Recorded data
■ ■ ■ ■ ■
(** A node of the inventory: a dict read at ['host'] only. *)
Record Node := {
  host : string;
}.

(** The module-wide [ceph_medic.metadata] dict. Its key ['nodes'] holds the
    inventory, from node type to the nodes of that type; every other key
    holds the collected nodes of one type, by host. The two are kept apart:
    [roles] stands for the keys other than ['nodes'], and a node type of the
    inventory is taken to differ from ['nodes'] (storing a node of that type
    would write into the inventory that is being iterated). *)
Record Metadata := {
  nodes : list (string * list Node);
  roles : gmap string (gmap string NodeMetadata);
}.

(** [terminal.yellow], [terminal.green], [terminal.red] *)
Inductive Colour := yellow | green | red.

(** A piece of text, as it is or wrapped by one of the colour functions. *)
Inductive Text :=
  | Str (s : string)
  | Col (c : Colour) (s : string).

(** The lines given to [loader.write], by format string. *)
Inductive Line :=
  | Raw (parts : list Text)
  | HostConnection (hostname : string) (status : Text)   (* 'Host: %-20s  connection: [%-20s]' *)
  | HostCollecting (hostname : string) (what : Text).     (* 'Host: %-*s  collecting: [%s]' *)

Inductive LogLevel := Debug | Exception.

(** What a run of the collector does that can be seen from outside. *)
Inductive Event :=
  | Write (l : Line)                                   (* loader.write *)
  | Log (level : LogLevel) (msg : string)              (* logger.debug, logger.exception *)
  | GetConnection (hostname : string) (found : bool)   (* get_connection, and whether it returned *)
  | RemoteCall (hostname : string) (op : RemoteOp).    (* a request on the connection to the host *)

(** What a run leaves behind. *)
Record Run (A : Type) := {
  output : list Event;
  outcome : Result A;
  store : Metadata;
}.
Arguments output {A} _.
Arguments outcome {A} _.
Arguments store {A} _.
■ ■ ■ ■ ■
_Goal of the exercise:_ In the records above, return precisely the line containing "Str (s : string)" and each line that comes after it, up to the final one.

_Worked solution:_
  | Str (s : string)
  | Col (c : Colour) (s : string).

(** The lines given to [loader.write], by format string. *)
Inductive Line :=
  | Raw (parts : list Text)
  | HostConnection (hostname : string) (status : Text)   (* 'Host: %-20s  connection: [%-20s]' *)
  | HostCollecting (hostname : string) (what : Text).     (* 'Host: %-*s  collecting: [%s]' *)

Inductive LogLevel := Debug | Exception.

(** What a run of the collector does that can be seen from outside. *)
Inductive Event :=
  | Write (l : Line)                                   (* loader.write *)
  | Log (level : LogLevel) (msg : string)              (* logger.debug, logger.exception *)
  | GetConnection (hostname : string) (found : bool)   (* get_connection, and whether it returned *)
  | RemoteCall (hostname : string) (op : RemoteOp).    (* a request on the connection to the host *)

(** What a run leaves behind. *)
Record Run (A : Type) := {
  output : list Event;
  outcome : Result A;
  store : Metadata;
}.
Arguments output {A} _.
Arguments outcome {A} _.
Arguments store {A} _.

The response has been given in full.